Study design: The investigators will recruit 30 cancer patients with 1-3 painful osseous
metastatic lesions (target sites) who are candidates for palliative radiation therapy.
Patients will receive 1-5 fractions of 5-8 Gray (Gy) (minimum biologic effective dose of 25
Gy) of conformal radiation therapy delivered to the target sites via the Helical TomoTherapy
system using the STAT RT workflow. Data will be collected to evaluate the effectiveness of
our novel image co-registration techniques, CT-detector-based exit dose calculations, and
infrared patient position monitoring. These novel techniques for image co-registration,
radiation dose calculations, and patient position monitoring will not alter or replace
standard of care techniques. Using validated surveys the investigators will record patient
pain, analgesic use, function, quality of life, and patient satisfaction prior to treatment
and at 1 week, 4 weeks, 8 weeks, 12 weeks, 6 months, and 12 months after therapy.
Radiation-induced treatment related toxicities will be captured during treatment and at the
above time points.
Inclusion Criteria:
- Patient has a biopsy proven diagnosis of cancer.

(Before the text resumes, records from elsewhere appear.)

(* ===== verification/KeyTables.v ===== *)
(** * The keyboard's tables

    VoodooPS2Keyboard/ApplePS2ToADBMap.h (with [PROBOOK] defined, as the header
    does): the Apple key code of each scan code, and its flags.  Both arrays have a
    half for the plain scan codes and one for those after an E0 byte; each is
    written here in quarters of 128 codes, eight to a row. *)
From S2P Require Import Prelude.

Definition DEADKEY : Z := 0x80.
(** F14 and F15, which macOS takes for brightness. *)
Definition BRIGHTNESS_DOWN : Z := 0x6b.
Definition BRIGHTNESS_UP : Z := 0x71.
Definition ADB_CONVERTER_LEN : Z := 256 * 2.
Definition ADB_CONVERTER_EX_START : Z := 256.

(** The Apple key code of every scan code. *)
Definition PS2ToADBMapStock_00 : list Z := concat [
  (* 00 *) [DEADKEY; 0x35; 0x12; 0x13; 0x14; 0x15; 0x17; 0x16];
  (* 08 *) [0x1a; 0x1c; 0x19; 0x1d; 0x1b; 0x18; 0x33; 0x30];
  (* 10 *) [0x0c; 0x0d; 0x0e; 0x0f; 0x11; 0x10; 0x20; 0x22];
  (* 18 *) [0x1f; 0x23; 0x21; 0x1e; 0x24; 0x3b; 0x00; 0x01];
  (* 20 *) [0x02; 0x03; 0x05; 0x04; 0x26; 0x28; 0x25; 0x29];
  (* 28 *) [0x27; 0x32; 0x38; 0x2a; 0x06; 0x07; 0x08; 0x09];
  (* 30 *) [0x0b; 0x2d; 0x2e; 0x2b; 0x2f; 0x2c; 0x3c; 0x43];
  (* 38 *) [0x3a; 0x31; 0x39; 0x7a; 0x78; 0x63; 0x76; 0x60];
  (* 40 *) [0x61; 0x62; 0x64; 0x65; 0x6d; 0x47; 0x6b; 0x59];
  (* 48 *) [0x5b; 0x5c; 0x4e; 0x56; 0x57; 0x58; 0x45; 0x53];
  (* 50 *) [0x54; 0x55; 0x52; 0x41; 0x44; 0x46; 0x0a; 0x67];
  (* 58 *) [0x6f; 0x51; DEADKEY; DEADKEY; 0x5f; DEADKEY; DEADKEY; DEADKEY];
  (* 60 *) [DEADKEY; DEADKEY; DEADKEY; DEADKEY; 0x69; 0x6b; 0x71; 0x6a];
  (* 68 *) [0x40; 0x4f; 0x50; 0x5a; DEADKEY; DEADKEY; DEADKEY; DEADKEY];
  (* 70 *) [0x68; DEADKEY; DEADKEY; 0x5e; DEADKEY; DEADKEY; DEADKEY; 0x68];
  (* 78 *) [0x68; 0x68; DEADKEY; 0x66; DEADKEY; 0x5d; 0x5f; DEADKEY]
].

Definition PS2ToADBMapStock_80 : list Z := concat [
  (* 80 *) [DEADKEY; DEADKEY; DEADKEY; DEADKEY; DEADKEY; DEADKEY; DEADKEY; DEADKEY];
  (* 88 *) [DEADKEY; DEADKEY; DEADKEY; DEADKEY; DEADKEY; DEADKEY; DEADKEY; DEADKEY];
  (* 90 *) [DEADKEY; DEADKEY; DEADKEY; DEADKEY; DEADKEY; DEADKEY; DEADKEY; DEADKEY];
  (* 98 *) [DEADKEY; DEADKEY; DEADKEY; DEADKEY; DEADKEY; DEADKEY; DEADKEY; DEADKEY];
  (* a0 *) [DEADKEY; DEADKEY; DEADKEY; DEADKEY; DEADKEY; DEADKEY; DEADKEY; DEADKEY];
  (* a8 *) [DEADKEY; DEADKEY; DEADKEY; DEADKEY; DEADKEY; DEADKEY; DEADKEY; DEADKEY];
  (* b0 *) [DEADKEY; DEADKEY; DEADKEY; DEADKEY; DEADKEY; DEADKEY; DEADKEY; DEADKEY];
  (* b8 *) [DEADKEY; DEADKEY; DEADKEY; DEADKEY; DEADKEY; DEADKEY; DEADKEY; DEADKEY];
  (* c0 *) [DEADKEY; DEADKEY; DEADKEY; DEADKEY; DEADKEY; DEADKEY; DEADKEY; DEADKEY];
  (* c8 *) [DEADKEY; DEADKEY; DEADKEY; DEADKEY; DEADKEY; DEADKEY; DEADKEY; DEADKEY];
  (* d0 *) [DEADKEY; DEADKEY; DEADKEY; DEADKEY; DEADKEY; DEADKEY; DEADKEY; DEADKEY];
  (* d8 *) [DEADKEY; DEADKEY; DEADKEY; DEADKEY; DEADKEY; DEADKEY; DEADKEY; DEADKEY];
  (* e0 *) [DEADKEY; DEADKEY; DEADKEY; DEADKEY; DEADKEY; DEADKEY; DEADKEY; DEADKEY];
  (* e8 *) [DEADKEY; DEADKEY; DEADKEY; DEADKEY; DEADKEY; DEADKEY; DEADKEY; DEADKEY];
  (* f0 *) [DEADKEY; 0x66; 0x68; DEADKEY; DEADKEY; DEADKEY; DEADKEY; DEADKEY];
  (* f8 *) [DEADKEY; DEADKEY; DEADKEY; DEADKEY; DEADKEY; DEADKEY; DEADKEY; DEADKEY]
].

Definition PS2ToADBMapStock_e000 : list Z := concat [
  (* e0 00 *) [DEADKEY; DEADKEY; DEADKEY; DEADKEY; DEADKEY; BRIGHTNESS_DOWN; BRIGHTNESS_UP; DEADKEY];
  (* e0 08 *) [DEADKEY; 0x83; 0xa0; DEADKEY; DEADKEY; DEADKEY; DEADKEY; DEADKEY];
  (* e0 10 *) [0x4d; DEADKEY; BRIGHTNESS_DOWN; DEADKEY; DEADKEY; DEADKEY; DEADKEY; BRIGHTNESS_UP];
  (* e0 18 *) [DEADKEY; 0x42; DEADKEY; DEADKEY; 0x4c; 0x3e; DEADKEY; DEADKEY];
  (* e0 20 *) [0x4a; DEADKEY; 0x34; DEADKEY; DEADKEY; DEADKEY; DEADKEY; DEADKEY];
  (* e0 28 *) [DEADKEY; DEADKEY; DEADKEY; DEADKEY; DEADKEY; DEADKEY; 0x49; DEADKEY];
  (* e0 30 *) [0x48; DEADKEY; DEADKEY; DEADKEY; DEADKEY; 0x4b; DEADKEY; 0x69];
  (* e0 38 *) [0x3d; DEADKEY; DEADKEY; DEADKEY; DEADKEY; DEADKEY; DEADKEY; DEADKEY];
  (* e0 40 *) [DEADKEY; DEADKEY; DEADKEY; DEADKEY; DEADKEY; 0x71; DEADKEY; 0x73];
  (* e0 48 *) [0x7e; 0x74; DEADKEY; 0x7b; DEADKEY; 0x7c; BRIGHTNESS_UP; 0x77];
  (* e0 50 *) [0x7d; 0x79; 0x92; 0x75; DEADKEY; DEADKEY; DEADKEY; DEADKEY];
  (* e0 58 *) [DEADKEY; BRIGHTNESS_UP; DEADKEY; 0x37; 0x36; 0x6e; 0x7f; DEADKEY];
  (* e0 60 *) [DEADKEY; DEADKEY; DEADKEY; DEADKEY; DEADKEY; DEADKEY; DEADKEY; DEADKEY];
  (* e0 68 *) [DEADKEY; DEADKEY; DEADKEY; DEADKEY; DEADKEY; DEADKEY; 0x70; DEADKEY];
  (* e0 70 *) [DEADKEY; DEADKEY; DEADKEY; DEADKEY; DEADKEY; DEADKEY; DEADKEY; DEADKEY];
  (* e0 78 *) [DEADKEY; DEADKEY; DEADKEY; DEADKEY; DEADKEY; DEADKEY; DEADKEY; DEADKEY]
].

Definition PS2ToADBMapStock_e080 : list Z := concat [
  (* e0 80 *) [DEADKEY; DEADKEY; DEADKEY; DEADKEY; DEADKEY; DEADKEY; DEADKEY; DEADKEY];
  (* e0 88 *) [DEADKEY; DEADKEY; DEADKEY; DEADKEY; DEADKEY; DEADKEY; DEADKEY; DEADKEY];
  (* e0 90 *) [DEADKEY; DEADKEY; DEADKEY; DEADKEY; DEADKEY; DEADKEY; DEADKEY; DEADKEY];
  (* e0 98 *) [DEADKEY; DEADKEY; DEADKEY; DEADKEY; DEADKEY; DEADKEY; DEADKEY; DEADKEY];
  (* e0 a0 *) [DEADKEY; DEADKEY; DEADKEY; DEADKEY; DEADKEY; DEADKEY; DEADKEY; DEADKEY];
  (* e0 a8 *) [DEADKEY; DEADKEY; DEADKEY; DEADKEY; DEADKEY; DEADKEY; DEADKEY; DEADKEY];
  (* e0 b0 *) [DEADKEY; DEADKEY; DEADKEY; DEADKEY; DEADKEY; DEADKEY; DEADKEY; DEADKEY];
  (* e0 b8 *) [DEADKEY; DEADKEY; DEADKEY; DEADKEY; DEADKEY; DEADKEY; DEADKEY; DEADKEY];
  (* e0 c0 *) [DEADKEY; DEADKEY; DEADKEY; DEADKEY; DEADKEY; DEADKEY; DEADKEY; DEADKEY];
  (* e0 c8 *) [DEADKEY; DEADKEY; DEADKEY; DEADKEY; DEADKEY; DEADKEY; DEADKEY; DEADKEY];
  (* e0 d0 *) [DEADKEY; DEADKEY; DEADKEY; DEADKEY; DEADKEY; DEADKEY; DEADKEY; DEADKEY];
  (* e0 d8 *) [DEADKEY; DEADKEY; DEADKEY; DEADKEY; DEADKEY; DEADKEY; DEADKEY; DEADKEY];
  (* e0 e0 *) [DEADKEY; DEADKEY; DEADKEY; DEADKEY; DEADKEY; DEADKEY; DEADKEY; DEADKEY];
  (* e0 e8 *) [DEADKEY; DEADKEY; DEADKEY; DEADKEY; DEADKEY; DEADKEY; DEADKEY; DEADKEY];
  (* e0 f0 *) [DEADKEY; DEADKEY; DEADKEY; DEADKEY; DEADKEY; DEADKEY; DEADKEY; DEADKEY];
  (* e0 f8 *) [DEADKEY; DEADKEY; DEADKEY; DEADKEY; DEADKEY; DEADKEY; DEADKEY; DEADKEY]
].

Definition PS2ToADBMapStock : list Z :=
  PS2ToADBMapStock_00 ++ PS2ToADBMapStock_80 ++
  PS2ToADBMapStock_e000 ++ PS2ToADBMapStock_e080.

(** The modifiers the keyboard tracks. *)
Definition kMaskLeftControl : Z := 0x0001.
Definition kMaskRightControl : Z := 0x0002.
Definition kMaskLeftShift : Z := 0x0004.
Definition kMaskRightShift : Z := 0x0008.
Definition kMaskLeftAlt : Z := 0x0010.
Definition kMaskRightAlt : Z := 0x0020.
Definition kMaskLeftWindows : Z := 0x0040.
Definition kMaskRightWindows : Z := 0x0080.
Definition kMaskLeftFn : Z := 0x0100.
Definition kMaskWindowsContext : Z := 0x0200.

(** The flags of every scan code: one more than the number of the modifier's bit, in the
    high byte; the low byte is clear. *)
Definition _PS2flagsStock_00 : list Z := concat [
  (* 00 *) [0x00; 0x00; 0x00; 0x00; 0x00; 0x00; 0x00; 0x00];
  (* 08 *) [0x00; 0x00; 0x00; 0x00; 0x00; 0x00; 0x00; 0x00];
  (* 10 *) [0x00; 0x00; 0x00; 0x00; 0x00; 0x00; 0x00; 0x00];
  (* 18 *) [0x00; 0x00; 0x00; 0x00; 0x00; 0x0100; 0x00; 0x00];
  (* 20 *) [0x00; 0x00; 0x00; 0x00; 0x00; 0x00; 0x00; 0x00];
  (* 28 *) [0x00; 0x00; 0x0300; 0x00; 0x00; 0x00; 0x00; 0x00];
  (* 30 *) [0x00; 0x00; 0x00; 0x00; 0x00; 0x00; 0x0400; 0x00];
  (* 38 *) [0x0500; 0x00; 0x00; 0x00; 0x00; 0x00; 0x00; 0x00];
  (* 40 *) [0x00; 0x00; 0x00; 0x00; 0x00; 0x00; 0x00; 0x00];
  (* 48 *) [0x00; 0x00; 0x00; 0x00; 0x00; 0x00; 0x00; 0x00];
  (* 50 *) [0x00; 0x00; 0x00; 0x00; 0x00; 0x00; 0x00; 0x00];
  (* 58 *) [0x00; 0x00; 0x00; 0x00; 0x00; 0x00; 0x00; 0x00];
  (* 60 *) [0x00; 0x00; 0x00; 0x00; 0x00; 0x00; 0x00; 0x00];
  (* 68 *) [0x00; 0x00; 0x00; 0x00; 0x00; 0x00; 0x00; 0x00];
  (* 70 *) [0x00; 0x00; 0x00; 0x00; 0x00; 0x00; 0x00; 0x00];
  (* 78 *) [0x00; 0x00; 0x00; 0x00; 0x00; 0x00; 0x00; 0x00]
].

Definition _PS2flagsStock_80 : list Z := concat [
  (* 80 *) [0x00; 0x00; 0x00; 0x00; 0x00; 0x00; 0x00; 0x00];
  (* 88 *) [0x00; 0x00; 0x00; 0x00; 0x00; 0x00; 0x00; 0x00];
  (* 90 *) [0x00; 0x00; 0x00; 0x00; 0x00; 0x00; 0x00; 0x00];
  (* 98 *) [0x00; 0x00; 0x00; 0x00; 0x00; 0x00; 0x00; 0x00];
  (* a0 *) [0x00; 0x00; 0x00; 0x00; 0x00; 0x00; 0x00; 0x00];
  (* a8 *) [0x00; 0x00; 0x00; 0x00; 0x00; 0x00; 0x00; 0x00];
  (* b0 *) [0x00; 0x00; 0x00; 0x00; 0x00; 0x00; 0x00; 0x00];
  (* b8 *) [0x00; 0x00; 0x00; 0x00; 0x00; 0x00; 0x00; 0x00];
  (* c0 *) [0x00; 0x00; 0x00; 0x00; 0x00; 0x00; 0x00; 0x00];
  (* c8 *) [0x00; 0x00; 0x00; 0x00; 0x00; 0x00; 0x00; 0x00];
  (* d0 *) [0x00; 0x00; 0x00; 0x00; 0x00; 0x00; 0x00; 0x00];
  (* d8 *) [0x00; 0x00; 0x00; 0x00; 0x00; 0x00; 0x00; 0x00];
  (* e0 *) [0x00; 0x00; 0x00; 0x00; 0x00; 0x00; 0x00; 0x00];
  (* e8 *) [0x00; 0x00; 0x00; 0x00; 0x00; 0x00; 0x00; 0x00];
  (* f0 *) [0x00; 0x00; 0x00; 0x00; 0x00; 0x00; 0x00; 0x00];
  (* f8 *) [0x00; 0x00; 0x00; 0x00; 0x00; 0x00; 0x00; 0x00]
].

Definition _PS2flagsStock_e000 : list Z := concat [
  (* e0 00 *) [0x00; 0x00; 0x00; 0x00; 0x00; 0x00; 0x00; 0x00];
  (* e0 08 *) [0x00; 0x00; 0x00; 0x00; 0x00; 0x00; 0x00; 0x00];
  (* e0 10 *) [0x00; 0x00; 0x00; 0x00; 0x00; 0x00; 0x00; 0x00];
  (* e0 18 *) [0x00; 0x00; 0x00; 0x00; 0x00; 0x0200; 0x00; 0x00];
  (* e0 20 *) [0x00; 0x00; 0x00; 0x00; 0x00; 0x00; 0x00; 0x00];
  (* e0 28 *) [0x00; 0x00; 0x00; 0x00; 0x00; 0x00; 0x00; 0x00];
  (* e0 30 *) [0x00; 0x00; 0x00; 0x00; 0x00; 0x00; 0x00; 0x00];
  (* e0 38 *) [0x0600; 0x00; 0x00; 0x00; 0x00; 0x00; 0x00; 0x00];
  (* e0 40 *) [0x00; 0x00; 0x00; 0x00; 0x00; 0x00; 0x00; 0x00];
  (* e0 48 *) [0x00; 0x00; 0x00; 0x00; 0x00; 0x00; 0x00; 0x00];
  (* e0 50 *) [0x00; 0x00; 0x00; 0x00; 0x00; 0x00; 0x00; 0x00];
  (* e0 58 *) [0x00; 0x00; 0x00; 0x0700; 0x0800; 0x0a00; 0x00; 0x00];
  (* e0 60 *) [0x00; 0x00; 0x00; 0x0900; 0x00; 0x00; 0x00; 0x00];
  (* e0 68 *) [0x00; 0x00; 0x00; 0x00; 0x00; 0x00; 0x00; 0x00];
  (* e0 70 *) [0x00; 0x00; 0x00; 0x00; 0x00; 0x00; 0x00; 0x00];
  (* e0 78 *) [0x00; 0x00; 0x00; 0x00; 0x00; 0x00; 0x00; 0x00]
].

Definition _PS2flagsStock_e080 : list Z := concat [
  (* e0 80 *) [0x00; 0x00; 0x00; 0x00; 0x00; 0x00; 0x00; 0x00];
  (* e0 88 *) [0x00; 0x00; 0x00; 0x00; 0x00; 0x00; 0x00; 0x00];
  (* e0 90 *) [0x00; 0x00; 0x00; 0x00; 0x00; 0x00; 0x00; 0x00];
  (* e0 98 *) [0x00; 0x00; 0x00; 0x00; 0x00; 0x00; 0x00; 0x00];
  (* e0 a0 *) [0x00; 0x00; 0x00; 0x00; 0x00; 0x00; 0x00; 0x00];
  (* e0 a8 *) [0x00; 0x00; 0x00; 0x00; 0x00; 0x00; 0x00; 0x00];
  (* e0 b0 *) [0x00; 0x00; 0x00; 0x00; 0x00; 0x00; 0x00; 0x00];
  (* e0 b8 *) [0x00; 0x00; 0x00; 0x00; 0x00; 0x00; 0x00; 0x00];
  (* e0 c0 *) [0x00; 0x00; 0x00; 0x00; 0x00; 0x00; 0x00; 0x00];
  (* e0 c8 *) [0x00; 0x00; 0x00; 0x00; 0x00; 0x00; 0x00; 0x00];
  (* e0 d0 *) [0x00; 0x00; 0x00; 0x00; 0x00; 0x00; 0x00; 0x00];
  (* e0 d8 *) [0x00; 0x00; 0x00; 0x00; 0x00; 0x00; 0x00; 0x00];
  (* e0 e0 *) [0x00; 0x00; 0x00; 0x00; 0x00; 0x00; 0x00; 0x00];
  (* e0 e8 *) [0x00; 0x00; 0x00; 0x00; 0x00; 0x00; 0x00; 0x00];
  (* e0 f0 *) [0x00; 0x00; 0x00; 0x00; 0x00; 0x00; 0x00; 0x00];
  (* e0 f8 *) [0x00; 0x00; 0x00; 0x00; 0x00; 0x00; 0x00; 0x00]
].

Definition _PS2flagsStock : list Z :=
  _PS2flagsStock_00 ++ _PS2flagsStock_80 ++
  _PS2flagsStock_e000 ++ _PS2flagsStock_e080.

The osseous metastatic lesions do
not need to be biopsied.
- Patients with multiple myeloma are eligible for the study.
- Patient has 1-3 major painful osseous metastases (target lesions) from any primary
cancer or unknown primary cancer.
- Long bone target lesions must have a Mirels fracture score of ≤ 7.
- Patients with spinal cord compression from vertebral body metastases are not
eligible.
- Target lesions have not previously been treated with radiation.
- Radiation oncologist determines that the patient is medically able to undergo
palliative radiation therapy.
- Patient has target lesions that are radiographically consistent with metastatic
disease on CT, MR, or PET CT obtained within 8 weeks of treatment.
- Persistent distinguishable pain associated with target sites to be treated.
- Patient average BPI pain score for last 72 hours at specified location is > 3 (0-10
scale)
- Patients may have additional non-painful or minimally painful osseous metastases (if
patient has pain from additional sites, the pain from the additional sites must be
evaluated as being less intense by at least 2 points on the BPI compared to the
site(s) treated)
- The patient may have previously been treated with radiation therapy to other body
sites, but not to the target lesions.
- The patient may have previously or currently be undergoing chemotherapy or
bisphosphonate therapy.
- The patient will be able understand English (or a medical interpreter for their
native language must be available for all study visits).
- 18 years of age or older.
- Life expectancy > 12 weeks.
- Able and willing to answer simple survey questionnaires.
- Able and willing to keep a logbook of analgesic use (with or without assistance).
- Willing to return to clinic for follow-up visits after first treatment.
- Signed study-specific informed consent form
Exclusion Criteria:
- Inability to lie flat on table for treatment
- Patient with < 12 weeks life expectancy
- Systemic radionuclide delivery within 30 days prior to treatment
- Epidural compression of spinal cord or cauda equine
- Spinal canal compromise > 25%
- Unstable spine requiring surgical stabilization
- Target lesions have previously been treated with radiation.
- Tumor located within 5mm of spinal cord or cauda equina.
- A serious uncontrolled medical disorder that, in the opinion of the Investigator,
would impair the ability of the patient to receive protocol therapy.
- Pregnant and breastfeeding women are excluded from this study.